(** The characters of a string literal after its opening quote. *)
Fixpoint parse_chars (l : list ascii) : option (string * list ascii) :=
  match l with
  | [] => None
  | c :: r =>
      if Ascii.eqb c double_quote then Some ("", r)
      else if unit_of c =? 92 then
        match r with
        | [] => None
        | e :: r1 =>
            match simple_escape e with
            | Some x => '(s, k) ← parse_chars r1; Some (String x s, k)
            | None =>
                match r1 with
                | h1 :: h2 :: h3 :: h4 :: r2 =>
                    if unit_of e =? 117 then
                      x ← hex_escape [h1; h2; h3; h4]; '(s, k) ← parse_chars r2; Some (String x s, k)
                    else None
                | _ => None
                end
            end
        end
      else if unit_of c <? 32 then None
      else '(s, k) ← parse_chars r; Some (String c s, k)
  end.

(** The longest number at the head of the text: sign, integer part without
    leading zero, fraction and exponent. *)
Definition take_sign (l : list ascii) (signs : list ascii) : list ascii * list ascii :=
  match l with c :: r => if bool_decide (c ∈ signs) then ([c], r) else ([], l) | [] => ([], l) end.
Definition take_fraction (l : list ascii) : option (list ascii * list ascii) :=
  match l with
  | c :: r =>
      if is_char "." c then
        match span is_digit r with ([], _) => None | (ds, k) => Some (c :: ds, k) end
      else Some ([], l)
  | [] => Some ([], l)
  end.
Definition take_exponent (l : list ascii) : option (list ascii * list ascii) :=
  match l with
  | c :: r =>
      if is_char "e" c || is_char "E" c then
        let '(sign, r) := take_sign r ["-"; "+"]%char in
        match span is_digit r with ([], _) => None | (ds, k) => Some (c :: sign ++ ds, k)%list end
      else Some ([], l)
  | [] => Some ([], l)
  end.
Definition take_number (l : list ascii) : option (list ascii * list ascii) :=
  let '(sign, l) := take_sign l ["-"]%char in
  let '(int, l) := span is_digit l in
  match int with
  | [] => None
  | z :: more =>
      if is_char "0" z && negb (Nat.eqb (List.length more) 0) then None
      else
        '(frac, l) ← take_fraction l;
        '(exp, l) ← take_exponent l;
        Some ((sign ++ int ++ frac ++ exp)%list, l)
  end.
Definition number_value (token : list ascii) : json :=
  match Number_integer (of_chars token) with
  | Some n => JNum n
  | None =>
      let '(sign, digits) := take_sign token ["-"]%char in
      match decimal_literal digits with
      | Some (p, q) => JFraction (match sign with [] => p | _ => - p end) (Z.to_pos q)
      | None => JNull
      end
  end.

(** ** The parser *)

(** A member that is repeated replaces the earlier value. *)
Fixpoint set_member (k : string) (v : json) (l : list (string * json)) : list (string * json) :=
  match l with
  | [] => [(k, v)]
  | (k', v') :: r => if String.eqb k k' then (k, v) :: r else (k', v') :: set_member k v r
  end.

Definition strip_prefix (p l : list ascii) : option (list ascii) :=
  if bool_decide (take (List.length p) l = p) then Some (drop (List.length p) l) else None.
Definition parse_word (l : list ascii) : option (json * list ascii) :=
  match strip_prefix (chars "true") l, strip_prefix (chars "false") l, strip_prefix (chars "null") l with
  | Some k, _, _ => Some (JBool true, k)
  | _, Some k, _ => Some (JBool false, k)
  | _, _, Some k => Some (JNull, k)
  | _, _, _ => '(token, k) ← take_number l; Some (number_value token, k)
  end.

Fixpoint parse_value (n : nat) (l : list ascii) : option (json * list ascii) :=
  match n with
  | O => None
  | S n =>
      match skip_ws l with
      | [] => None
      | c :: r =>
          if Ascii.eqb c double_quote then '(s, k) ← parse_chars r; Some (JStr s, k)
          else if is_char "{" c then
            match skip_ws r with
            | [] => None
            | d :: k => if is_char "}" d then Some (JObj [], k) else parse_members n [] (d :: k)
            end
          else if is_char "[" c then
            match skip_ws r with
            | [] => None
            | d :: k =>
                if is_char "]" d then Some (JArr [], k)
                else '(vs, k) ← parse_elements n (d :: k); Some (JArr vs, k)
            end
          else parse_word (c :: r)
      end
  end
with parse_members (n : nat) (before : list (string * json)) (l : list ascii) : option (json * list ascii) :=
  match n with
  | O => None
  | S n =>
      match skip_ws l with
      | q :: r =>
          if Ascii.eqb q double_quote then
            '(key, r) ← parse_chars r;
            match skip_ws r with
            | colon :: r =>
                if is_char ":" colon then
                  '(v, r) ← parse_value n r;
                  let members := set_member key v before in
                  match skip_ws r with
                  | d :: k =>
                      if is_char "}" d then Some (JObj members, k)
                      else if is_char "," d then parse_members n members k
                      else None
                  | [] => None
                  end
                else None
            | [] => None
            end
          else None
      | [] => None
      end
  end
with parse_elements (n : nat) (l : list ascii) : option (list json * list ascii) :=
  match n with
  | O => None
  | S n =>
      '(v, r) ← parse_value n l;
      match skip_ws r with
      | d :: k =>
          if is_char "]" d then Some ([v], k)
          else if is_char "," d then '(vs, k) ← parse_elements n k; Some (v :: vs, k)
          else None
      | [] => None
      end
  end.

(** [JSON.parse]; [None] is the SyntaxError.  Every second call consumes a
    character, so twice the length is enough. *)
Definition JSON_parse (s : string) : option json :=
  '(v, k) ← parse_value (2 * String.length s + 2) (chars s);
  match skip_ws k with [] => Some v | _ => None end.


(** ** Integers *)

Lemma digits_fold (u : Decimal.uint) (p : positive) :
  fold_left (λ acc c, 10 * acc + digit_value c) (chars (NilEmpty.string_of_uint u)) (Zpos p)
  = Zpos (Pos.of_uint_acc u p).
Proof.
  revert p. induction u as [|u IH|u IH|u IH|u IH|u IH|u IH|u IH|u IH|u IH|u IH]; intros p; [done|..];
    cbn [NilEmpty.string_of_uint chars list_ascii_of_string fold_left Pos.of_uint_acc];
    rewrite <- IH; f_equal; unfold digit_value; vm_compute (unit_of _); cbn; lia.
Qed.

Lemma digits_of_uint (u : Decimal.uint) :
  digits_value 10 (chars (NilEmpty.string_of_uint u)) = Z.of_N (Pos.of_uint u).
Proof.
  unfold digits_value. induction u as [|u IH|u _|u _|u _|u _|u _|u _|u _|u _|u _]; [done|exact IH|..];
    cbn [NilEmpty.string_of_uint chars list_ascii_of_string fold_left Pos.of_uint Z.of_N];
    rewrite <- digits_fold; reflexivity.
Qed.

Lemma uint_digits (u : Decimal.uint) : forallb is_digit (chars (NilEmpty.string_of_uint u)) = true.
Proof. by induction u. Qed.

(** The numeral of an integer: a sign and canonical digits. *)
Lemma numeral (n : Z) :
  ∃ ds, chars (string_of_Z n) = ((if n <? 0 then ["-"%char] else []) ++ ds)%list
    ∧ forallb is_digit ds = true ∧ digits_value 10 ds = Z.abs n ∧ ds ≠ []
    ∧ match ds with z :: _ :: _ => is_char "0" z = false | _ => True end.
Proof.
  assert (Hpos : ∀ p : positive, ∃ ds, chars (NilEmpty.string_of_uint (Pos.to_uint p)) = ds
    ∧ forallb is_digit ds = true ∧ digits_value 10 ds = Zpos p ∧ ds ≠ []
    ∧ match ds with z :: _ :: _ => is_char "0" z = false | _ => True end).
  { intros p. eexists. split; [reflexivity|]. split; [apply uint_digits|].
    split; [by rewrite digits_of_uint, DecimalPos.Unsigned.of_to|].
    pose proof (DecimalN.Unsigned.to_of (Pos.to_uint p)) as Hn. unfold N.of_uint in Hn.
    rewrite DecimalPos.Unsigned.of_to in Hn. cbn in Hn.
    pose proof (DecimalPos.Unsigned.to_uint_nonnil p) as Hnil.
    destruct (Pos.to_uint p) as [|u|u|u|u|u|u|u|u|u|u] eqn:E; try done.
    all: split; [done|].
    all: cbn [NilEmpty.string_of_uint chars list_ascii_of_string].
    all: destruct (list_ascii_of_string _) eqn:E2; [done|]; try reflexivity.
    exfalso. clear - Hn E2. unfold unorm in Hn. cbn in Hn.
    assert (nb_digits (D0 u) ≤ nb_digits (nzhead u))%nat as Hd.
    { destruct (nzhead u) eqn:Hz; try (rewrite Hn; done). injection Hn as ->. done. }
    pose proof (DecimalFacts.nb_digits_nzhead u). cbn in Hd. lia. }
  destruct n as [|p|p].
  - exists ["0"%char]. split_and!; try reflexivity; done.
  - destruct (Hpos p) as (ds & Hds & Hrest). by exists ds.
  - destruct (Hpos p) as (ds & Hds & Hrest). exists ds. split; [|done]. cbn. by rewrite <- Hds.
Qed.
-=-=-
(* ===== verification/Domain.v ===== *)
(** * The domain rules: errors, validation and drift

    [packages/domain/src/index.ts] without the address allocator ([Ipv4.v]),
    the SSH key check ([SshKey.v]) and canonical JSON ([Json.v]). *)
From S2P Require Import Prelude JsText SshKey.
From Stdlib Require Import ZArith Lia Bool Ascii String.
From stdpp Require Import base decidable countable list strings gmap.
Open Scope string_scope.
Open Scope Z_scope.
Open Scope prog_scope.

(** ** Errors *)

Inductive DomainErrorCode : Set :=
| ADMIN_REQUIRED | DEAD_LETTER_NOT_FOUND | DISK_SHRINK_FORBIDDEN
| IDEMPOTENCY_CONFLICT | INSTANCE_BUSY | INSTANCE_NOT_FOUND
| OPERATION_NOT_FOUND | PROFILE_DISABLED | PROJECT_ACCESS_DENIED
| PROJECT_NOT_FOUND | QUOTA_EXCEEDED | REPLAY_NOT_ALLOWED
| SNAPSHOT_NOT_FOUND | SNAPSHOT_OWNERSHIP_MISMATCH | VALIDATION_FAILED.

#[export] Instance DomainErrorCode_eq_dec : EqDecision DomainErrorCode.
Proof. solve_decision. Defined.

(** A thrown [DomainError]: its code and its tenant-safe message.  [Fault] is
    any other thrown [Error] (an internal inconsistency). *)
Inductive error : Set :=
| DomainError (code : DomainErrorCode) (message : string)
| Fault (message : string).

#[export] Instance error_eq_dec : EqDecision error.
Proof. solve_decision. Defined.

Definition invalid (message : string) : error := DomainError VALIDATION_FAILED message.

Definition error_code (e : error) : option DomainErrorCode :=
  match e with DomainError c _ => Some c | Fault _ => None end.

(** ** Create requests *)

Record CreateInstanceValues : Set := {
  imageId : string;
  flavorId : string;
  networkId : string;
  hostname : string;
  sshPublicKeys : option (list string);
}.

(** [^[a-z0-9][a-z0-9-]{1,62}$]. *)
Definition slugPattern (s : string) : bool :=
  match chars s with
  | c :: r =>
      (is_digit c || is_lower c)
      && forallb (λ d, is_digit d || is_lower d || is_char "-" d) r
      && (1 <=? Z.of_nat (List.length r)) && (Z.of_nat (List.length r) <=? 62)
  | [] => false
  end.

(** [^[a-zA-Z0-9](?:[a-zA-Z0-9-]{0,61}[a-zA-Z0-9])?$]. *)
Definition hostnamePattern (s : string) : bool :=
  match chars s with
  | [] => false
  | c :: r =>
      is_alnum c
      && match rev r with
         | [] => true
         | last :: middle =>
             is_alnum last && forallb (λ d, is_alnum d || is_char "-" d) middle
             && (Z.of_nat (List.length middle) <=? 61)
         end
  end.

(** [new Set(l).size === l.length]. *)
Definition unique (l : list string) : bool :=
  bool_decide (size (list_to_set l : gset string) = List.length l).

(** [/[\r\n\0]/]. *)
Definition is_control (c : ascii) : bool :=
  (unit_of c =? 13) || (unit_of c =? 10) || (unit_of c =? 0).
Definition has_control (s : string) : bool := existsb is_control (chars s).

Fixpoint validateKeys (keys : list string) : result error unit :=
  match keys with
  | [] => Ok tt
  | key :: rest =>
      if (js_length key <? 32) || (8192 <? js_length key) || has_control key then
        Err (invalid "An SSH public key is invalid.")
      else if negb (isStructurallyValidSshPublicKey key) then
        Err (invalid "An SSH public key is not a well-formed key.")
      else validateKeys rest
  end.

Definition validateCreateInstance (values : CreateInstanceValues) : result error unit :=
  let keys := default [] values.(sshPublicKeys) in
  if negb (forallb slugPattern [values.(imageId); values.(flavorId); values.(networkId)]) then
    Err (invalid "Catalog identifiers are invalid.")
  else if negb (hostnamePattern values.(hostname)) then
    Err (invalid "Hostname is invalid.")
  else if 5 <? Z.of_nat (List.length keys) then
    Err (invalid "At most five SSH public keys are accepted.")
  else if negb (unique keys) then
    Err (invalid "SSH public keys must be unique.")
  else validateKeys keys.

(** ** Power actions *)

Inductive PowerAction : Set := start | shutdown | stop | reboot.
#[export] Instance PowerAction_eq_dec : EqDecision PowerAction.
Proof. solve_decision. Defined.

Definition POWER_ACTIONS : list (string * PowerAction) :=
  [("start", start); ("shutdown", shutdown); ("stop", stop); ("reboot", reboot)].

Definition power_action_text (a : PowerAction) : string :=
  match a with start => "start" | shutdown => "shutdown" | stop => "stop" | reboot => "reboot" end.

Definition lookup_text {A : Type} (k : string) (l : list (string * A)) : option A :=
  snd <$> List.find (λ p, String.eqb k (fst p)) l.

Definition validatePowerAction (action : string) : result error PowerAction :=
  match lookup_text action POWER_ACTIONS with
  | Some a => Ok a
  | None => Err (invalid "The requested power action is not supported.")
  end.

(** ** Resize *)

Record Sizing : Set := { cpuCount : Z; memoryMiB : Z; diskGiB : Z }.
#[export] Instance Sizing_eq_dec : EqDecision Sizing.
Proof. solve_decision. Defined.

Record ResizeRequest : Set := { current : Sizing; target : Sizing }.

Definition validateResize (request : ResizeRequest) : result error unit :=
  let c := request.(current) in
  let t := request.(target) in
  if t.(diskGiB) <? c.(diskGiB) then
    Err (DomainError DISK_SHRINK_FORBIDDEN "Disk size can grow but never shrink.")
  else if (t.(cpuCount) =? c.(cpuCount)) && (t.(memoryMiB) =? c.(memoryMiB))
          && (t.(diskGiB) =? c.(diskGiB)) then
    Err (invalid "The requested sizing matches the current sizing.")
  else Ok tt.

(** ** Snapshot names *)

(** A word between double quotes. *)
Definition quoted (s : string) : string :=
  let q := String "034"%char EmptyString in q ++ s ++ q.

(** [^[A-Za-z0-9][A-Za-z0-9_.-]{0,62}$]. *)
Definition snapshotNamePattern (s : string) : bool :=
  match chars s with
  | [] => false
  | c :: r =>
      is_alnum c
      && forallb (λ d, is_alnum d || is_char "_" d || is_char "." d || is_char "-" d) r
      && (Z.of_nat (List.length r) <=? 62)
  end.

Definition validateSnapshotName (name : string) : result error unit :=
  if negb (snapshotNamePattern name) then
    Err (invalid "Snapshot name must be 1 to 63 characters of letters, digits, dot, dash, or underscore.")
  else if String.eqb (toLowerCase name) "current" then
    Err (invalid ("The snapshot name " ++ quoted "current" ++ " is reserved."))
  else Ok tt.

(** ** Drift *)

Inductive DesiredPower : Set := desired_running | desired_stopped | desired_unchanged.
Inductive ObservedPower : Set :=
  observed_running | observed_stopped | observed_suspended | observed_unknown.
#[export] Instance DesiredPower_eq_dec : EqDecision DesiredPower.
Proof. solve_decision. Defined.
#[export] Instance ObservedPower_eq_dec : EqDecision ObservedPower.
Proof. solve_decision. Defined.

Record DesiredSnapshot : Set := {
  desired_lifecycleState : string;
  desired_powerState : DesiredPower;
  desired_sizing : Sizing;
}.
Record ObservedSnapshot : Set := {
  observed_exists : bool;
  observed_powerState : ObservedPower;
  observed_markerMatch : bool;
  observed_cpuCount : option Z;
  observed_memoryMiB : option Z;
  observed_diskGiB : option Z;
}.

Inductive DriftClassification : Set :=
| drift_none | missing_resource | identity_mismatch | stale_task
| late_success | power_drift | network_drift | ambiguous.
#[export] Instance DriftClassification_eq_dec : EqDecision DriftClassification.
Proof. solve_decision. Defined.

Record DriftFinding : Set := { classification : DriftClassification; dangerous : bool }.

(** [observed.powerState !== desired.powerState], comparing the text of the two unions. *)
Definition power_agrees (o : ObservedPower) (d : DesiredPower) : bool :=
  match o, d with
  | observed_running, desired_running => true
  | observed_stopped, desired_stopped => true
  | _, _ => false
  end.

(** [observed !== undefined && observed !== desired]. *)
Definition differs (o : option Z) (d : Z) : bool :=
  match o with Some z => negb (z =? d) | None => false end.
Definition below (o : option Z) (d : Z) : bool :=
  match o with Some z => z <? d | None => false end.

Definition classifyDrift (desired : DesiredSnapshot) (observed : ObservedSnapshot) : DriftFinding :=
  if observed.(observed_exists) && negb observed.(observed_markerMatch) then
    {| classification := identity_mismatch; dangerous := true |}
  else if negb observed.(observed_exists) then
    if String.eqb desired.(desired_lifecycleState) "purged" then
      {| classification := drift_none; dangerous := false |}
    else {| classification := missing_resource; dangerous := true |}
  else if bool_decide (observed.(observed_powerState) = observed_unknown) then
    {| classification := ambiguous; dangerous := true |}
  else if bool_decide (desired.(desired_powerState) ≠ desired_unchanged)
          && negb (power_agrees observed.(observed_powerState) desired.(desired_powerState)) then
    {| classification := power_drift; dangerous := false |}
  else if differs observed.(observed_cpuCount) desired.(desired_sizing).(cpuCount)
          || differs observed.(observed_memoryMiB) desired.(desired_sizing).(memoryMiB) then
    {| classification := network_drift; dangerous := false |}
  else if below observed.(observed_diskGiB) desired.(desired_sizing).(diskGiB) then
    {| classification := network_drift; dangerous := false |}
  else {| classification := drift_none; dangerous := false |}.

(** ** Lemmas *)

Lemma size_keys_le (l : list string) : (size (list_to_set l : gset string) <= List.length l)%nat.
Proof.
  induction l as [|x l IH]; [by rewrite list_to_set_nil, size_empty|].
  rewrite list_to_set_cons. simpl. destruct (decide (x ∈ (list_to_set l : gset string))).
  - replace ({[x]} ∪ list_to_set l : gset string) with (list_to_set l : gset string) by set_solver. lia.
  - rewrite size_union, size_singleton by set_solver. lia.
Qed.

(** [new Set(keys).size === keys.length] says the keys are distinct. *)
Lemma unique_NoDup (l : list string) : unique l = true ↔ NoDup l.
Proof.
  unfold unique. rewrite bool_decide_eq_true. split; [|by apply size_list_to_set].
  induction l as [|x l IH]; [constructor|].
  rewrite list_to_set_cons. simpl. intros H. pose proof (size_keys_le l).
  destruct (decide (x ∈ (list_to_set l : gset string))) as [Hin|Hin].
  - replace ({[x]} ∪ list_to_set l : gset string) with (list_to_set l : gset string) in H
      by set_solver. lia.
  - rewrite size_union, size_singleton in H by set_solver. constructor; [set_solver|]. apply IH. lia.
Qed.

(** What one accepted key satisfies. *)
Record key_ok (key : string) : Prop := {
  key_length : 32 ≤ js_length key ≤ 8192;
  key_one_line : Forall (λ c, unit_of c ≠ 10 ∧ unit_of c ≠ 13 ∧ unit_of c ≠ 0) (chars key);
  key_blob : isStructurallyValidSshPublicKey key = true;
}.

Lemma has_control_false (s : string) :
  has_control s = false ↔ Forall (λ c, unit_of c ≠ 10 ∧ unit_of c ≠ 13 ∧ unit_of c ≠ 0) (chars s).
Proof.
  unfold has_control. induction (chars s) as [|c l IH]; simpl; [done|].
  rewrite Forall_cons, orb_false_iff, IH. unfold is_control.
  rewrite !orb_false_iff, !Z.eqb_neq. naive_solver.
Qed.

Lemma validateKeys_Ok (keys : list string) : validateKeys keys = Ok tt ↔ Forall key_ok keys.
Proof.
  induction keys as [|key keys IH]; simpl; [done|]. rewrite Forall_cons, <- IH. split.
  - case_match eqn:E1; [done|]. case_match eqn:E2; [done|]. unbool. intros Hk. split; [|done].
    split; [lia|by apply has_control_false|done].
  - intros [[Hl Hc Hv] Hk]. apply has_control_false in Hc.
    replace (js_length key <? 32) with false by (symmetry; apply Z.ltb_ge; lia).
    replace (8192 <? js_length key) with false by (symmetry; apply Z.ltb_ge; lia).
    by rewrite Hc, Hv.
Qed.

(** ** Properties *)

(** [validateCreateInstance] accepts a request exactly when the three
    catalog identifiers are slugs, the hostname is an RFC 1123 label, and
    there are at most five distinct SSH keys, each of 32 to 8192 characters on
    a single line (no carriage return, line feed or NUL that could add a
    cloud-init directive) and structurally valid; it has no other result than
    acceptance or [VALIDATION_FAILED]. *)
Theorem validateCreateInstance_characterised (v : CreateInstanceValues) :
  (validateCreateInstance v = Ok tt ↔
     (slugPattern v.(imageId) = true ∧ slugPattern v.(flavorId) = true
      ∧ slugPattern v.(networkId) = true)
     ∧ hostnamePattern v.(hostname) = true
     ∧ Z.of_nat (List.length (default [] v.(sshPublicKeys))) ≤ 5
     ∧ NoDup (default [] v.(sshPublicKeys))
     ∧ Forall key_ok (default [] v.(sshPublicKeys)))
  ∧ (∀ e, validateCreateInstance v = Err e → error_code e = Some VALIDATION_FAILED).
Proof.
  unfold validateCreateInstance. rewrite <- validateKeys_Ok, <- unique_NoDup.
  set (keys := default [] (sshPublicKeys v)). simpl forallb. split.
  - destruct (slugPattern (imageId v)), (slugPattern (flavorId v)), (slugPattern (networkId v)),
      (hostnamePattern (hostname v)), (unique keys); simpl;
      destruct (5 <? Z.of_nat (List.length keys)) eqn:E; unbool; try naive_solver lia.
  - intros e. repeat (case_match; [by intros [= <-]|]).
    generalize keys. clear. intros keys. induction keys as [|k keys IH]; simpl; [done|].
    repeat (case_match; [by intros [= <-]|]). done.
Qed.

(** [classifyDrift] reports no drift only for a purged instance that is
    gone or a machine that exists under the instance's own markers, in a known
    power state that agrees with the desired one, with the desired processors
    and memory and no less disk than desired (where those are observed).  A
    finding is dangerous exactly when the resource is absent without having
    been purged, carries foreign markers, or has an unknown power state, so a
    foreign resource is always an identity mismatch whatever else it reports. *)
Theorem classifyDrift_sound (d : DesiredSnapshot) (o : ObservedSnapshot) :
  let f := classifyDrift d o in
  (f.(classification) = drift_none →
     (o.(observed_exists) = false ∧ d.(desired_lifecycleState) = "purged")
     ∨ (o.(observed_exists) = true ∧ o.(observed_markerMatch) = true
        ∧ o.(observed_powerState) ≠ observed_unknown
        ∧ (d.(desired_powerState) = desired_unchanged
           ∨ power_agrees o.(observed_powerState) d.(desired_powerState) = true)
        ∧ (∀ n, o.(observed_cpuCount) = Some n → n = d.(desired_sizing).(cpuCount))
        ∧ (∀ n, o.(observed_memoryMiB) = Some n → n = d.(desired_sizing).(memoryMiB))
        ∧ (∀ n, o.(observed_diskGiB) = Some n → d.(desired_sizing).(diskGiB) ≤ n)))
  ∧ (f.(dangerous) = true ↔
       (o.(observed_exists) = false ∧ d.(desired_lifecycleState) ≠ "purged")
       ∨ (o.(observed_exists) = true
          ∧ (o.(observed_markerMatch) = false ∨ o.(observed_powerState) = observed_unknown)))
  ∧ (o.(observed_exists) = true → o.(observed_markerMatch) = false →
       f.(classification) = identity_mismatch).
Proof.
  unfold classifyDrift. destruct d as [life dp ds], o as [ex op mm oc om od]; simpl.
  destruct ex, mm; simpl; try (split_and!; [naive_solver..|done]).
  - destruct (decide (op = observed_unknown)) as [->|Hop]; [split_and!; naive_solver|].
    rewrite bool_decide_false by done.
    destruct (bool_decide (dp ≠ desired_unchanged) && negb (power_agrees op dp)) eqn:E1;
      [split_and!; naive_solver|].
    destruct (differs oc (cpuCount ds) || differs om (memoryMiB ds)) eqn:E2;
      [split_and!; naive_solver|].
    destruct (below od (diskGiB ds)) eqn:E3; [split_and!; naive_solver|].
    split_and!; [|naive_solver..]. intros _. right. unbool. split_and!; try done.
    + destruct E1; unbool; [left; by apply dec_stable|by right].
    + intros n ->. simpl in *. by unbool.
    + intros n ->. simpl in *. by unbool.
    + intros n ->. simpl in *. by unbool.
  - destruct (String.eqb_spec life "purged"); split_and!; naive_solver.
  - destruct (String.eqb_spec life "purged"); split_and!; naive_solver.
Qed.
-=-=-
_WHAT THE EXERCISE ASKS_: Over the whole of the material above, count the lines that contain the word "SshKey"; give only the number.

_SOLUTION TO THE PROBLEM_: 2